(** Instance of X7: a call of the sum without its second argument. *)
Lemma rejected_arguments_witness :
  let C := collaborators [] in
  process_tool_calls workshop
    [call_sum_id0; call_missing_argument; call_sum_id1] initial_state
  = (Raise ArgumentError, after_sum).
Proof.
  intros C.
  refine (rejected_arguments_never_run workshop [call_sum_id0]
            call_missing_argument [call_sum_id1] initial_state
            [(PyInt 0, PyInt 3)] after_sum
            (PyDict [(PyStr "name", PyStr "sum_two_elements");
                     (PyStr "arguments", PyDict [(PyStr "a", PyInt 1)]);
                     (PyStr "id", PyInt 3)])
            "sum_two_elements" sum_two_elements
            (PyDict [(PyStr "name", PyStr "sum_two_elements");
                     (PyStr "parameters",
                      PyDict
                        [(PyStr "properties",
                          PyDict
                            [(PyStr "a", PyDict [(PyStr "type", PyStr "int")]);
                             (PyStr "b", PyDict [(PyStr "type", PyStr "int")])])])])
            ArgumentError _ _ _ _ _ _);
    vm_compute; reflexivity.
Defined.

(** Instance of X8: a good call, then the tool that raises. *)
Lemma failing_tool_witness :
  let C := collaborators [] in
  process_tool_calls workshop [call_sum_id0; call_fails; call_sum_id1]
    initial_state
  = (Raise (ExternalError "boom"),
     {| world := 1%nat;
        trace := [EvToolRun "sum_two_elements"
                    [("a", PyInt 1); ("b", PyInt 2)];
                  EvToolRun "always_fails" []] |}).
Proof.
  intros C.
  refine (failing_tool_ends_processing workshop [call_sum_id0] call_fails
            [call_sum_id1] initial_state [(PyInt 0, PyInt 3)] after_sum
            {| d_tool := always_fails;
               d_validated :=
                 PyDict [(PyStr "name", PyStr "always_fails");
                         (PyStr "arguments", PyDict []);
                         (PyStr "id", PyInt 2)];
               d_kwargs := [] |}
            (ExternalError "boom") _ _ _);
    vm_compute; reflexivity.
Defined.

(** Instance of X9: a call without an id; its tool has run when the
    [KeyError] is raised. *)
Lemma id_is_read_after_witness :
  let C := collaborators [] in
  process_tool_calls workshop [call_without_id; call_sum_id1] initial_state
  = (Raise (KeyError (PyStr "id")), after_sum).
Proof.
  intros C.
  refine (id_is_read_after_the_tool_ran workshop [] call_without_id
            [call_sum_id1] initial_state [] initial_state
            {| d_tool := sum_two_elements;
               d_validated :=
                 PyDict [(PyStr "name", PyStr "sum_two_elements");
                         (PyStr "arguments",
                          PyDict [(PyStr "a", PyInt 1); (PyStr "b", PyInt 2)])];
               d_kwargs := [("a", PyInt 1); ("b", PyInt 2)] |}
            (PyInt 3) (KeyError (PyStr "id")) _ _ _ _);
    try (vm_compute; reflexivity).
  left. vm_compute. reflexivity.
Defined.

(** The same with an id that is a list. *)
Example id_list_raises_after_the_tool_ran :
  process_tool_calls (C := collaborators []) workshop
    [call_list_id; call_sum_id1] initial_state
  = (Raise TypeError, after_sum).
Proof. vm_compute. reflexivity. Qed.

(** Instance of X17: the script of the model is used up at the second
    request. *)
Lemma run_failed_request_witness :
  let C := collaborators [thought_only] in
  let h := (seed ++ [assistant_turn thought_only])%list in
  tools calculator <> []
  /\ run calculator question 5 initial_state
     = (Raise (ExternalError "the script is used up"), calculator',
        {| world := 2%nat; trace := [request seed; request h] |}).
Proof.
  intros C h.
  assert (NE : tools calculator <> []) by discriminate.
  split; [exact NE|].
  refine (run_failed_request_is_not_retried calculator question 5
            initial_state 1 h
            {| world := 1%nat; trace := [request seed] |}
            (ExternalError "the script is used up") NE _ _ _);
    try (vm_compute; reflexivity).
  vm_compute. lia.
Defined.

(** Instance of X18: the script of the model holds one draft only. *)
Lemma reflection_failure_witness :
  let C := collaborators ["first draft"] in
  (0 < 10)%Z
  /\ fst (ReflectionAgent.run reflector "Write merge sort" "" "" 10 0
            initial_state)
     = Raise (ExternalError "the script is used up").
Proof.
  intros C. assert (Hn : (0 < 10)%Z) by lia. split; [exact Hn|].
  exact (f_equal fst
           (reflection_failure_loses_the_draft reflector "Write merge sort"
              "" "" 10 0 initial_state "first draft"
              (ExternalError "the script is used up") Hn eq_refl eq_refl)).
Defined.
Lemma renderFields_null (typeArgs : option TypeArgs) (fields : list TypeParams)
    (offset : Z) (seenTypes seenTypes' : SeenTypes) (rows : list (FieldRow Doc)) :
  renderFields showOffsets instantiate render typeArgs None fields offset
    seenTypes = Ok (rows, seenTypes') →
  (∀ id, hasSeen seenTypes' id = hasSeen seenTypes id)
  ∧ Forall (λ row, row_pathId row = None) rows.
Proof.
  revert offset seenTypes rows.
  induction fields as [|field rest IH]; intros offset seenTypes rows.
  - intros [= <- <-]. split; [done | constructor].
  - intros (row & offset' & seenTypes1 & laterRows & Hrow & Hrest & ->)%renderFields_cons.
    apply IH in Hrest as [Hrest Hrows].
    apply renderField_Ok in Hrow
      as (fieldType & embeddedType & _ & _ & _ & _ & Hpath & _ & _ & H).
    simpl in Hpath, H.
    assert (∀ id, hasSeen seenTypes1 id = hasSeen seenTypes id) as Hfirst.
    { destruct (hasSeen seenTypes (seenTypeId _ _)) as [firstPath|] eqn:Hseen.
      - by destruct H as (-> & _).
      - destruct H as (_ & H). destruct embeddedType as [embedded|].
        + destruct H as (table & Hrender & _). intros id.
          rewrite (render_null _ _ _ _ Hrender). by apply hasSeen_insert_null.
        + destruct H as (-> & _). intros id. by apply hasSeen_insert_null. }
    split; [|by constructor].
    intros id. by rewrite Hrest.
Qed.
End NullPath.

- - - - - - -

Return all of the material above exactly as it stands.

(** Instance of X7: a call of the sum without its second argument. *)
Lemma rejected_arguments_witness :
  let C := collaborators [] in
  process_tool_calls workshop
    [call_sum_id0; call_missing_argument; call_sum_id1] initial_state
  = (Raise ArgumentError, after_sum).
Proof.
  intros C.
  refine (rejected_arguments_never_run workshop [call_sum_id0]
            call_missing_argument [call_sum_id1] initial_state
            [(PyInt 0, PyInt 3)] after_sum
            (PyDict [(PyStr "name", PyStr "sum_two_elements");
                     (PyStr "arguments", PyDict [(PyStr "a", PyInt 1)]);
                     (PyStr "id", PyInt 3)])
            "sum_two_elements" sum_two_elements
            (PyDict [(PyStr "name", PyStr "sum_two_elements");
                     (PyStr "parameters",
                      PyDict
                        [(PyStr "properties",
                          PyDict
                            [(PyStr "a", PyDict [(PyStr "type", PyStr "int")]);
                             (PyStr "b", PyDict [(PyStr "type", PyStr "int")])])])])
            ArgumentError _ _ _ _ _ _);
    vm_compute; reflexivity.
Defined.

(** Instance of X8: a good call, then the tool that raises. *)
Lemma failing_tool_witness :
  let C := collaborators [] in
  process_tool_calls workshop [call_sum_id0; call_fails; call_sum_id1]
    initial_state
  = (Raise (ExternalError "boom"),
     {| world := 1%nat;
        trace := [EvToolRun "sum_two_elements"
                    [("a", PyInt 1); ("b", PyInt 2)];
                  EvToolRun "always_fails" []] |}).
Proof.
  intros C.
  refine (failing_tool_ends_processing workshop [call_sum_id0] call_fails
            [call_sum_id1] initial_state [(PyInt 0, PyInt 3)] after_sum
            {| d_tool := always_fails;
               d_validated :=
                 PyDict [(PyStr "name", PyStr "always_fails");
                         (PyStr "arguments", PyDict []);
                         (PyStr "id", PyInt 2)];
               d_kwargs := [] |}
            (ExternalError "boom") _ _ _);
    vm_compute; reflexivity.
Defined.

(** Instance of X9: a call without an id; its tool has run when the
    [KeyError] is raised. *)
Lemma id_is_read_after_witness :
  let C := collaborators [] in
  process_tool_calls workshop [call_without_id; call_sum_id1] initial_state
  = (Raise (KeyError (PyStr "id")), after_sum).
Proof.
  intros C.
  refine (id_is_read_after_the_tool_ran workshop [] call_without_id
            [call_sum_id1] initial_state [] initial_state
            {| d_tool := sum_two_elements;
               d_validated :=
                 PyDict [(PyStr "name", PyStr "sum_two_elements");
                         (PyStr "arguments",
                          PyDict [(PyStr "a", PyInt 1); (PyStr "b", PyInt 2)])];
               d_kwargs := [("a", PyInt 1); ("b", PyInt 2)] |}
            (PyInt 3) (KeyError (PyStr "id")) _ _ _ _);
    try (vm_compute; reflexivity).
  left. vm_compute. reflexivity.
Defined.

(** The same with an id that is a list. *)
Example id_list_raises_after_the_tool_ran :
  process_tool_calls (C := collaborators []) workshop
    [call_list_id; call_sum_id1] initial_state
  = (Raise TypeError, after_sum).
Proof. vm_compute. reflexivity. Qed.

(** Instance of X17: the script of the model is used up at the second
    request. *)
Lemma run_failed_request_witness :
  let C := collaborators [thought_only] in
  let h := (seed ++ [assistant_turn thought_only])%list in
  tools calculator <> []
  /\ run calculator question 5 initial_state
     = (Raise (ExternalError "the script is used up"), calculator',
        {| world := 2%nat; trace := [request seed; request h] |}).
Proof.
  intros C h.
  assert (NE : tools calculator <> []) by discriminate.
  split; [exact NE|].
  refine (run_failed_request_is_not_retried calculator question 5
            initial_state 1 h
            {| world := 1%nat; trace := [request seed] |}
            (ExternalError "the script is used up") NE _ _ _);
    try (vm_compute; reflexivity).
  vm_compute. lia.
Defined.

(** Instance of X18: the script of the model holds one draft only. *)
Lemma reflection_failure_witness :
  let C := collaborators ["first draft"] in
  (0 < 10)%Z
  /\ fst (ReflectionAgent.run reflector "Write merge sort" "" "" 10 0
            initial_state)
     = Raise (ExternalError "the script is used up").
Proof.
  intros C. assert (Hn : (0 < 10)%Z) by lia. split; [exact Hn|].
  exact (f_equal fst
           (reflection_failure_loses_the_draft reflector "Write merge sort"
              "" "" 10 0 initial_state "first draft"
              (ExternalError "the script is used up") Hn eq_refl eq_refl)).
Defined.
Lemma renderFields_null (typeArgs : option TypeArgs) (fields : list TypeParams)
    (offset : Z) (seenTypes seenTypes' : SeenTypes) (rows : list (FieldRow Doc)) :
  renderFields showOffsets instantiate render typeArgs None fields offset
    seenTypes = Ok (rows, seenTypes') →
  (∀ id, hasSeen seenTypes' id = hasSeen seenTypes id)
  ∧ Forall (λ row, row_pathId row = None) rows.
Proof.
  revert offset seenTypes rows.
  induction fields as [|field rest IH]; intros offset seenTypes rows.
  - intros [= <- <-]. split; [done | constructor].
  - intros (row & offset' & seenTypes1 & laterRows & Hrow & Hrest & ->)%renderFields_cons.
    apply IH in Hrest as [Hrest Hrows].
    apply renderField_Ok in Hrow
      as (fieldType & embeddedType & _ & _ & _ & _ & Hpath & _ & _ & H).
    simpl in Hpath, H.
    assert (∀ id, hasSeen seenTypes1 id = hasSeen seenTypes id) as Hfirst.
    { destruct (hasSeen seenTypes (seenTypeId _ _)) as [firstPath|] eqn:Hseen.
      - by destruct H as (-> & _).
      - destruct H as (_ & H). destruct embeddedType as [embedded|].
        + destruct H as (table & Hrender & _). intros id.
          rewrite (render_null _ _ _ _ Hrender). by apply hasSeen_insert_null.
        + destruct H as (-> & _). intros id. by apply hasSeen_insert_null. }
    split; [|by constructor].
    intros id. by rewrite Hrest.
Qed.
End NullPath.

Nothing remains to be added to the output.